[TASK DIRECTIONS]: From the following material, work out how many lines include the string "cexp"; respond with the number only.
- - -
Lemma SFdiv_rnd (ma mn : positive) (ea en : Z) :
  2 ^ 52 <= Zpos ma < 2 ^ 53 -> 2 ^ 52 <= Zpos mn < 2 ^ 53 ->
  -400 <= ea <= 400 -> -400 <= en <= 400 ->
  exists c,
    cexp (Zpos mn) (2000 + en) (Zpos ma * 2 ^ (ea + 2000)) c
    /\ ea - en - 53 <= c <= ea - en - 52
    /\ SFdiv 53 1024 (S754_finite false ma ea) (S754_finite false mn en)
       = rnd (Zpos mn) (2000 + en) (Zpos ma * 2 ^ (ea + 2000)) c.
Proof.
  intros Ha Hn Hea Hen. cbn [SFdiv xorb]. unfold SFdiv_core_binary.
  rewrite (Zdigits2_unique (Zpos ma) 53), (Zdigits2_unique (Zpos mn) 53)
    by (change (53 - 1) with 52; lia).
  unfold fexp, emin.
  replace (Z.min (Z.max (53 + ea - (53 + en) - 53) (3 - 1024 - 53)) (ea - en))
    with (ea - en - 53) by lia.
  replace (ea - en - (ea - en - 53)) with 53 by lia.
  rewrite Z.shiftl_mul_pow2, div_eucl_eq by lia.
  set (e' := ea - en - 53). set (K := 2000 + en).
  set (N := Zpos ma * 2 ^ (ea + 2000)).
  pose proof (pow2_pos (e' + K) ltac:(unfold e', K; lia)) as Hp.
  assert (HN : N = Zpos ma * 2 ^ 53 * 2 ^ (e' + K)).
  { unfold N. rewrite <- Z.mul_assoc, <- pow2_add by (unfold e', K; lia).
    f_equal. f_equal. unfold e', K. lia. }
  assert (Ht : trunc (Zpos mn) K N e' = Zpos ma * 2 ^ 53 / Zpos mn).
  { unfold trunc, grid. rewrite HN. apply Z.div_mul_cancel_r; lia. }
  assert (Hr : rest (Zpos mn) K N e' = (Zpos ma * 2 ^ 53) mod Zpos mn * 2 ^ (e' + K)).
  { unfold rest, grid. rewrite HN. apply Z.mul_mod_distr_r; lia. }
  assert (Hq : 2 ^ 52 <= Zpos ma * 2 ^ 53 / Zpos mn < 2 ^ 54).
  { change (2 ^ 54) with (2 * 2 ^ 53) in *. change (2 ^ 53) with (2 * 2 ^ 52) in *.
    pose proof (pow2_pos 52 ltac:(lia)). split.
    - apply Z.div_le_lower_bound; nia.
    - apply Z.div_lt_upper_bound; nia. }
  pose proof (digits_range _ 52 54 ltac:(lia) Hq) as Hd.
  pose proof (binary_round_aux_rnd (Zpos mn) K ltac:(lia) N e'
                ltac:(unfold N; pose proof (pow2_pos (ea + 2000)); lia)
                ltac:(unfold e', K; lia)) as H.
  rewrite Ht, Hr in H. unfold grid in H at 1.
  rewrite locate_scale in H by exact Hp.
  rewrite <- new_location_locate in H
    by (try lia; apply Z.mod_pos_bound; lia).
  destruct H as (Hc & _ & Heq); [lia | lia |].
  eexists. split; [exact Hc|]. split; [lia | exact Heq].
Qed.

Lemma SFadd_rnd (mx my : positive) (ex ey : Z) :
  2 ^ 52 <= Zpos mx < 2 ^ 53 -> 2 ^ 52 <= Zpos my < 2 ^ 53 ->
  -400 <= ex <= 400 -> -400 <= ey <= 400 ->
  exists c,
    cexp 1 2000 (Zpos mx * 2 ^ (ex + 2000) + Zpos my * 2 ^ (ey + 2000)) c
    /\ Z.max ex ey <= c <= Z.max ex ey + 1
    /\ SFadd 53 1024 (S754_finite false mx ex) (S754_finite false my ey)
       = rnd 1 2000 (Zpos mx * 2 ^ (ex + 2000) + Zpos my * 2 ^ (ey + 2000)) c.
Proof.
  intros Hx Hy Hex Hey. cbn [SFadd cond_Zopp].
  set (ez := Z.min ex ey).
  rewrite !shl_align_fst by (unfold ez; lia).
  pose proof (pow2_pos (ex - ez) ltac:(unfold ez; lia)) as Hpx.
  pose proof (pow2_pos (ey - ez) ltac:(unfold ez; lia)) as Hpy.
  pose proof (pow2_pos 52 ltac:(lia)) as Hp52.
  set (E := Z.max ex ey).
  assert (HE : 2 ^ (E - ez) = 2 ^ (ex - ez) \/ 2 ^ (E - ez) = 2 ^ (ey - ez)).
  { unfold E. destruct (Z.max_spec ex ey) as [[_ ->]|[_ ->]]; auto. }
  assert (HE' : 2 ^ (ex - ez) <= 2 ^ (E - ez) /\ 2 ^ (ey - ez) <= 2 ^ (E - ez)).
  { split; apply pow2_le; unfold E, ez; lia. }
  assert (Hsum : 2 ^ (52 + (E - ez))
                 <= Zpos mx * 2 ^ (ex - ez) + Zpos my * 2 ^ (ey - ez)
                 < 2 ^ (54 + (E - ez))).
  { rewrite !pow2_add by (unfold E, ez; lia).
    change (2 ^ 54) with (2 * (2 * 2 ^ 52)). change (2 ^ 53) with (2 * 2 ^ 52) in *.
    destruct HE as [HE|HE]; nia. }
  pose proof (digits_range _ (52 + (E - ez)) (54 + (E - ez))
                ltac:(unfold E, ez; lia) Hsum) as Hd.
  destruct (Zpos mx * 2 ^ (ex - ez) + Zpos my * 2 ^ (ey - ez)) as [|s|s] eqn:Hs;
    [nia| |nia].
  cbn [binary_normalize]. unfold binary_round.
  change (Zpos (digits2_pos s)) with (Zdigits2 (Zpos s)).
  assert (Halign : shl_align s ez (fexp 53 1024 (Zdigits2 (Zpos s) + ez)) = (s, ez)).
  { unfold shl_align, fexp, emin.
    destruct (Z.max (Zdigits2 (Zpos s) + ez - 53) (3 - 1024 - 53) - ez) eqn:Hz;
      try reflexivity. unfold E, ez in *. lia. }
  rewrite Halign.
  destruct (round_exact s ez 2000) as (Hc & _ & Heq);
    [unfold ez; lia | | unfold E, ez in *; lia |].
  { pose proof (pow2_le 52 (52 + (E - ez)) ltac:(unfold E, ez; lia)). lia. }
  assert (HN : Zpos s * 2 ^ (ez + 2000)
               = Zpos mx * 2 ^ (ex + 2000) + Zpos my * 2 ^ (ey + 2000)).
  { rewrite <- Hs, Z.mul_add_distr_r, <- !Z.mul_assoc, <- !pow2_add by (unfold ez; lia).
    f_equal; f_equal; f_equal; lia. }
  rewrite HN in Hc, Heq.
  eexists. split; [exact Hc|]. split; [unfold E, ez in *; lia | exact Heq].
Qed.

Lemma round_exact_normal (m : positive) (e : Z) :
  2 ^ 52 <= Zpos m < 2 ^ 53 -> -1074 <= e <= 970 ->
  binary_round_aux 53 1024 false (Zpos m) e loc_Exact = S754_finite false m e.
Proof.
  intros Hm He.
  pose proof (Zdigits2_unique (Zpos m) 53 ltac:(change (53 - 1) with 52; lia) ltac:(lia)) as Hd.
  destruct (round_exact m e 2000) as (Hc & _ & ->); rewrite ?Hd; try lia.
  rewrite Hd in Hc. replace (53 + e - 53) with e in * by lia.
  pose proof (pow2_pos (e + 2000) ltac:(lia)) as Hp.
  rewrite (rnd_exact 1 2000 ltac:(lia) _ _ Hc).
  - unfold trunc, grid. rewrite Z.mul_1_l, Z.div_mul by lia. reflexivity.
  - unfold rest, grid. rewrite Z.mul_1_l. apply Z.mod_mul. lia.
Qed.


(** An integer below 2^53 is converted exactly. *)
Lemma num_represents (n : nat) :
  0 < Z.of_nat n < 2 ^ 53 -> represents (num n) (Z.of_nat n).
Proof.
  intros Hn. unfold num, represents.
  destruct (Z.of_nat n) as [|p|p]; try lia.
  cbn [binary_normalize]. unfold binary_round.
  change (Zpos (digits2_pos p)) with (Zdigits2 (Zpos p)).
  pose proof (digits_range (Zpos p) 0 53 ltac:(lia) ltac:(change (2 ^ 0) with 1; lia)) as Hd.
  destruct (Zdigits2_bounds (Zpos p) ltac:(lia)) as (_ & Hlo & Hhi).
  set (d := Zdigits2 (Zpos p)) in *.
  assert (Hf : fexp 53 1024 (d + 0) = d - 53) by (unfold fexp, emin; lia).
  rewrite Hf.
  pose proof (shl_align_fst p 0 (d - 53) ltac:(lia)) as Hfst.
  assert (Hsnd : snd (shl_align p 0 (d - 53)) = d - 53).
  { unfold shl_align. destruct (d - 53 - 0) eqn:Hz; cbn [snd]; lia. }
  destruct (shl_align p 0 (d - 53)) as [mz ez]. cbn [fst snd] in Hfst, Hsnd. subst ez.
  replace (0 - (d - 53)) with (53 - d) in Hfst by lia.
  pose proof (pow2_pos (53 - d) ltac:(lia)) as Hp.
  assert (H52 : 2 ^ 52 = 2 ^ (d - 1) * 2 ^ (53 - d)).
  { rewrite <- pow2_add by lia. f_equal. lia. }
  assert (H53 : 2 ^ 53 = 2 ^ d * 2 ^ (53 - d)).
  { rewrite <- pow2_add by lia. f_equal. lia. }
  assert (Hm : 2 ^ 52 <= Zpos mz < 2 ^ 53) by (rewrite Hfst, H52, H53; nia).
  rewrite round_exact_normal by lia.
  exists mz, (d - 53). split; [reflexivity|]. split; [exact Hm|]. split; [lia|].
  rewrite Hfst. f_equal. f_equal. lia.
Qed.

Lemma represents_within (x : spec_float) (v : Z) :
  represents x v -> normal_within 52 x.
Proof. intros (m & e & -> & Hm & He & _). exists m, e. repeat split; lia. Qed.

Lemma represents_scaled (x : spec_float) (v : Z) :
  represents x v -> scaled x = v * 2 ^ 2000.
Proof.
  intros (m & e & -> & Hm & He & Hv). cbn [scaled]. rewrite Hv, <- Z.mul_assoc.
  rewrite <- pow2_add by lia. f_equal. f_equal. lia.
Qed.

Lemma scaled_inj (R : Z) (x y : spec_float) :
  R <= 2000 -> normal_within R x -> normal_within R y ->
  scaled x = scaled y -> x = y.
Proof.
  intros HR Hx Hy Heq.
  pose proof (proj2 (SFleb_scaled R x y HR Hx Hy) ltac:(lia)) as H1.
  pose proof (proj2 (SFleb_scaled R y x HR Hy Hx) ltac:(lia)) as H2.
  destruct Hx as (m1 & e1 & -> & Hm1 & He1), Hy as (m2 & e2 & -> & Hm2 & He2).
  apply SFleb_finite in H1, H2.
  assert (e1 = e2) by lia. subst e2.
  assert (Zpos m1 = Zpos m2) by lia. congruence.
Qed.

Lemma represents_unique (x y : spec_float) (v : Z) :
  represents x v -> represents y v -> x = y.
Proof.
  intros Hx Hy. apply (scaled_inj 52); try lia.
  - eapply represents_within, Hx.
  - eapply represents_within, Hy.
  - rewrite (represents_scaled x v Hx), (represents_scaled y v Hy). reflexivity.
Qed.

Lemma SFdiv_within (R : Z) (a n : spec_float) :
  R <= 400 -> normal_within R a -> normal_within R n ->
  normal_within (2 * R + 53) (SFdiv 53 1024 a n).
Proof.
  intros HR (ma & ea & -> & Hma & Hea) (mn & en & -> & Hmn & Hen).
  destruct (SFdiv_rnd ma mn ea en) as (c & Hc & Hb & ->); try lia.
  apply rnd_within; try lia. exact Hc.
Qed.

Lemma SFdiv_mono (a1 a2 n : spec_float) :
  normal_within 400 a1 -> normal_within 400 a2 -> normal_within 400 n ->
  SFleb a1 a2 = true ->
  SFleb (SFdiv 53 1024 a1 n) (SFdiv 53 1024 a2 n) = true.
Proof.
  intros H1 H2 Hn Hle.
  apply (SFleb_scaled 400) in Hle; try assumption; try lia.
  destruct H1 as (m1 & e1 & -> & Hm1 & He1), H2 as (m2 & e2 & -> & Hm2 & He2),
    Hn as (mn & en & -> & Hmn & Hen). cbn [scaled] in Hle.
  destruct (SFdiv_rnd m1 mn e1 en) as (c1 & Hc1 & _ & ->); try lia.
  destruct (SFdiv_rnd m2 mn e2 en) as (c2 & Hc2 & _ & ->); try lia.
  pose proof (pow2_pos (e1 + 2000) ltac:(lia)).
  apply rnd_mono; try assumption; try lia; nia.
Qed.

Lemma SFmul_within (R : Z) (x y : spec_float) :
  R <= 400 -> normal_within R x -> normal_within R y ->
  normal_within (2 * R + 54) (SFmul 53 1024 x y).
Proof.
  intros HR (mx & ex & -> & Hmx & Hex) (my & ey & -> & Hmy & Hey).
  destruct (SFmul_rnd mx my ex ey) as (c & Hc & Hb & ->); try lia.
  apply rnd_within; try lia. exact Hc.
Qed.

Lemma SFmul_mono (x1 x2 y : spec_float) :
  normal_within 400 x1 -> normal_within 400 x2 -> normal_within 400 y ->
  SFleb x1 x2 = true ->
  SFleb (SFmul 53 1024 x1 y) (SFmul 53 1024 x2 y) = true.
Proof.
  intros H1 H2 Hy Hle.
  apply (SFleb_scaled 400) in Hle; try assumption; try lia.
  destruct H1 as (m1 & e1 & -> & Hm1 & He1), H2 as (m2 & e2 & -> & Hm2 & He2),
    Hy as (my & ey & -> & Hmy & Hey). cbn [scaled] in Hle.
  destruct (SFmul_rnd m1 my e1 ey) as (c1 & Hc1 & _ & ->); try lia.
  destruct (SFmul_rnd m2 my e2 ey) as (c2 & Hc2 & _ & ->); try lia.
  pose proof (pow2_pos (e1 + 2000) ltac:(lia)).
  apply rnd_mono; try assumption; try lia; nia.
Qed.

Lemma SFadd_within (R : Z) (x y : spec_float) :
  R <= 400 -> normal_within R x -> normal_within R y ->
  normal_within (R + 2) (SFadd 53 1024 x y).
Proof.
  intros HR (mx & ex & -> & Hmx & Hex) (my & ey & -> & Hmy & Hey).
  destruct (SFadd_rnd mx my ex ey) as (c & Hc & Hb & ->); try lia.
  apply rnd_within; try lia. exact Hc.
Qed.

Lemma SFadd_mono (x y1 y2 : spec_float) :
  normal_within 400 x -> normal_within 400 y1 -> normal_within 400 y2 ->
  SFleb y1 y2 = true ->
  SFleb (SFadd 53 1024 x y1) (SFadd 53 1024 x y2) = true.
Proof.
  intros Hx H1 H2 Hle.
  apply (SFleb_scaled 400) in Hle; try assumption; try lia.
  destruct H1 as (m1 & e1 & -> & Hm1 & He1), H2 as (m2 & e2 & -> & Hm2 & He2),
    Hx as (mx & ex & -> & Hmx & Hex). cbn [scaled] in Hle.
  destruct (SFadd_rnd mx m1 ex e1) as (c1 & Hc1 & _ & ->); try lia.
  destruct (SFadd_rnd mx m2 ex e2) as (c2 & Hc2 & _ & ->); try lia.
  pose proof (pow2_pos (e1 + 2000) ltac:(lia)).
  pose proof (pow2_pos (ex + 2000) ltac:(lia)).
  apply rnd_mono; try assumption; try lia; nia.
Qed.

Lemma SFadd_ge_left (x y : spec_float) :
  normal_within 400 x -> normal_within 400 y ->
  SFleb x (SFadd 53 1024 x y) = true.
Proof.
  intros (mx & ex & -> & Hmx & Hex) (my & ey & -> & Hmy & Hey).
  destruct (SFadd_rnd mx my ex ey) as (c & Hc & _ & ->); try lia.
  pose proof (pow2_pos (ex + 2000) ltac:(lia)) as Hpx.
  pose proof (pow2_pos (ey + 2000) ltac:(lia)) as Hpy.
  assert (Hcx : cexp 1 2000 (Zpos mx * 2 ^ (ex + 2000)) ex).
  { split; [lia|]. unfold trunc, grid. rewrite Z.mul_1_l, Z.div_mul by lia. exact Hmx. }
  assert (Hx : S754_finite false mx ex = rnd 1 2000 (Zpos mx * 2 ^ (ex + 2000)) ex).
  { rewrite (rnd_exact 1 2000 ltac:(lia) _ _ Hcx).
    - unfold trunc, grid. rewrite Z.mul_1_l, Z.div_mul by lia. reflexivity.
    - unfold rest, grid. rewrite Z.mul_1_l. apply Z.mod_mul. lia. }
  rewrite Hx. apply rnd_mono; try assumption; try lia; nia.
Qed.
- - -
[ANSWER]: 3